TASK BRIEF:
From the line that contains "Definition RemoveTeam_verify (b" through the line that contains "Definition StartRound_verify (b", output every line of the listing below exactly and leave out all the rest.

DATA UNDER STUDY Start Marker

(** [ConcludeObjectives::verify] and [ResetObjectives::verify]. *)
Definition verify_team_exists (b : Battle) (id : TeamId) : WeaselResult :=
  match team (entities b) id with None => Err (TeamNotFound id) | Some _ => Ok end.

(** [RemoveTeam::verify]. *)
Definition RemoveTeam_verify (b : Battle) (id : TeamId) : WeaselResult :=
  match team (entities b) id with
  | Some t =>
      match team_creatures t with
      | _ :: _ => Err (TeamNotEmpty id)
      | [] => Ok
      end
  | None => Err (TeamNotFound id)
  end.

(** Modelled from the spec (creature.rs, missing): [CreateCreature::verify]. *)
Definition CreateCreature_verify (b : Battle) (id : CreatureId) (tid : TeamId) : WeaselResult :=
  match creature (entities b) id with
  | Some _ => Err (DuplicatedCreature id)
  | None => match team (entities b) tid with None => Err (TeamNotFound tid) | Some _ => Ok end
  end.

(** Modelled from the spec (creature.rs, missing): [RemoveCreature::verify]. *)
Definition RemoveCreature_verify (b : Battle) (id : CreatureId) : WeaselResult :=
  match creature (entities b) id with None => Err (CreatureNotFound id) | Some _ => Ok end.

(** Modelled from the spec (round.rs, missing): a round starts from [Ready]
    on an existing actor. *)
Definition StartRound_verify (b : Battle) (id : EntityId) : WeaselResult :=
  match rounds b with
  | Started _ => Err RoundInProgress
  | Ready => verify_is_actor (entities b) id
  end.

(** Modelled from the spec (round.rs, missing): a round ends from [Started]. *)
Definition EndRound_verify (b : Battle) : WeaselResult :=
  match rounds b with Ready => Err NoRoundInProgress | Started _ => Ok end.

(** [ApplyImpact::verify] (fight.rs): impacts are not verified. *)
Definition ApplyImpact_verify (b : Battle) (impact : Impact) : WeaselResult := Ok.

DATA UNDER STUDY End Marker
DATA UNDER STUDY Start Marker

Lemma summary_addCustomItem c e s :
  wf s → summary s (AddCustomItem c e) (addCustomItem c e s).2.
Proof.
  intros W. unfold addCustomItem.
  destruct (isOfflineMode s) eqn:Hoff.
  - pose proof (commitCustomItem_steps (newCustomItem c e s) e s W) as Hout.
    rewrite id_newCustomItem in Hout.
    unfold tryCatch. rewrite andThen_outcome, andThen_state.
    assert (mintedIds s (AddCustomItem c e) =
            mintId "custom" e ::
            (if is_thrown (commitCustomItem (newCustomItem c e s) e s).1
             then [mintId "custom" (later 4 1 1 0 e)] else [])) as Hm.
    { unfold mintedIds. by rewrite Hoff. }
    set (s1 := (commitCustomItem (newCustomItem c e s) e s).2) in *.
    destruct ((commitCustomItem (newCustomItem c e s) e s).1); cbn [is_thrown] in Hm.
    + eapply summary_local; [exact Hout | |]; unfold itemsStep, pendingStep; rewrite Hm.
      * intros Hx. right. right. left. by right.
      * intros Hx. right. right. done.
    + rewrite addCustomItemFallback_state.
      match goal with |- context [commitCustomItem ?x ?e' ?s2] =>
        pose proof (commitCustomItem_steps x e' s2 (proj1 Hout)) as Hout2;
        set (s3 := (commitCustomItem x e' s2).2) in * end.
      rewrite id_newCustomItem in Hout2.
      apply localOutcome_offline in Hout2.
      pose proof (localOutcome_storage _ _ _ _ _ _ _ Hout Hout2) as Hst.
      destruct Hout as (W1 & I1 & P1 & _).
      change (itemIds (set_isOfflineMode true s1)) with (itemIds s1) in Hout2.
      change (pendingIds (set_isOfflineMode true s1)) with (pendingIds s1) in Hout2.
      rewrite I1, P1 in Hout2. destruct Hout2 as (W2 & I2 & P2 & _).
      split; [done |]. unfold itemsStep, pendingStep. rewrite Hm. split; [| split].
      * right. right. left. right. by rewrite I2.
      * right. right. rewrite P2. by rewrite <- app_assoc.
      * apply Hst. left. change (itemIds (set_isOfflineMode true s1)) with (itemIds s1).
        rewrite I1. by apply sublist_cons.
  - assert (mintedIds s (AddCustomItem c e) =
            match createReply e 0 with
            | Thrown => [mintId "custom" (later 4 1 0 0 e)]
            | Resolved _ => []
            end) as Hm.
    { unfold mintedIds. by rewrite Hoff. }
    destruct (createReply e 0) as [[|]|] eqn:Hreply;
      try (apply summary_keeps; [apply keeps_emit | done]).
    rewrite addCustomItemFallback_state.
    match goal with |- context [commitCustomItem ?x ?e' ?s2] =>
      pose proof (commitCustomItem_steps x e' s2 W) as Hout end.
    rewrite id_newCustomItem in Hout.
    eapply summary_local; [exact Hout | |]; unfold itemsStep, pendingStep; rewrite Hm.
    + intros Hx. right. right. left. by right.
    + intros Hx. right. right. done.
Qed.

DATA UNDER STUDY End Marker
DATA UNDER STUDY Start Marker

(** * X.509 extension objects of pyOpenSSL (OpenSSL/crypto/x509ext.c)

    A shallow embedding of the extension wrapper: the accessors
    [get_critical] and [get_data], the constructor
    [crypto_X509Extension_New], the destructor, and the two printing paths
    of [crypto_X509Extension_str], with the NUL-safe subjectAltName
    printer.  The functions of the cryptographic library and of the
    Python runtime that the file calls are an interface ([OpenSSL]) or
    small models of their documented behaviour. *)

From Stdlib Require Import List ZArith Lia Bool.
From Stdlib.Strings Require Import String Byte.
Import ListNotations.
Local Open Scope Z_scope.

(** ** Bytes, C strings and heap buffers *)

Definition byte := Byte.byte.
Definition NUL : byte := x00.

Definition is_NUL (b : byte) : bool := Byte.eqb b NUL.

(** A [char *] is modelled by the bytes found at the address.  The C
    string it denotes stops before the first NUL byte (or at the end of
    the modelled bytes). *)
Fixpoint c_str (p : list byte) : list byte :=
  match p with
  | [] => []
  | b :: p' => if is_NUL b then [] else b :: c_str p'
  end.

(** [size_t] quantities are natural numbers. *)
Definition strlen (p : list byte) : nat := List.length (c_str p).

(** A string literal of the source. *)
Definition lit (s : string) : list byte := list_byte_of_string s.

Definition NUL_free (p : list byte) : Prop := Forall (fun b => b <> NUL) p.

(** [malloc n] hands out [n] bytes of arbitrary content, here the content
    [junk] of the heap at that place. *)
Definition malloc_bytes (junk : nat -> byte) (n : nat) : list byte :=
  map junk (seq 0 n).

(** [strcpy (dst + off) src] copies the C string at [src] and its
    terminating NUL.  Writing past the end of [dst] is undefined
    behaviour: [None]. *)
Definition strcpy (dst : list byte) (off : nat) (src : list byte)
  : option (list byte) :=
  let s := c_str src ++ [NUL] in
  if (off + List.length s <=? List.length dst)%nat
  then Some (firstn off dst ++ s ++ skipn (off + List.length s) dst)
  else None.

DATA UNDER STUDY End Marker

RESPONSE AREA:
Definition RemoveTeam_verify (b : Battle) (id : TeamId) : WeaselResult :=
  match team (entities b) id with
  | Some t =>
      match team_creatures t with
      | _ :: _ => Err (TeamNotEmpty id)
      | [] => Ok
      end
  | None => Err (TeamNotFound id)
  end.

(** Modelled from the spec (creature.rs, missing): [CreateCreature::verify]. *)
Definition CreateCreature_verify (b : Battle) (id : CreatureId) (tid : TeamId) : WeaselResult :=
  match creature (entities b) id with
  | Some _ => Err (DuplicatedCreature id)
  | None => match team (entities b) tid with None => Err (TeamNotFound tid) | Some _ => Ok end
  end.

(** Modelled from the spec (creature.rs, missing): [RemoveCreature::verify]. *)
Definition RemoveCreature_verify (b : Battle) (id : CreatureId) : WeaselResult :=
  match creature (entities b) id with None => Err (CreatureNotFound id) | Some _ => Ok end.

(** Modelled from the spec (round.rs, missing): a round starts from [Ready]
    on an existing actor. *)
Definition StartRound_verify (b : Battle) (id : EntityId) : WeaselResult :=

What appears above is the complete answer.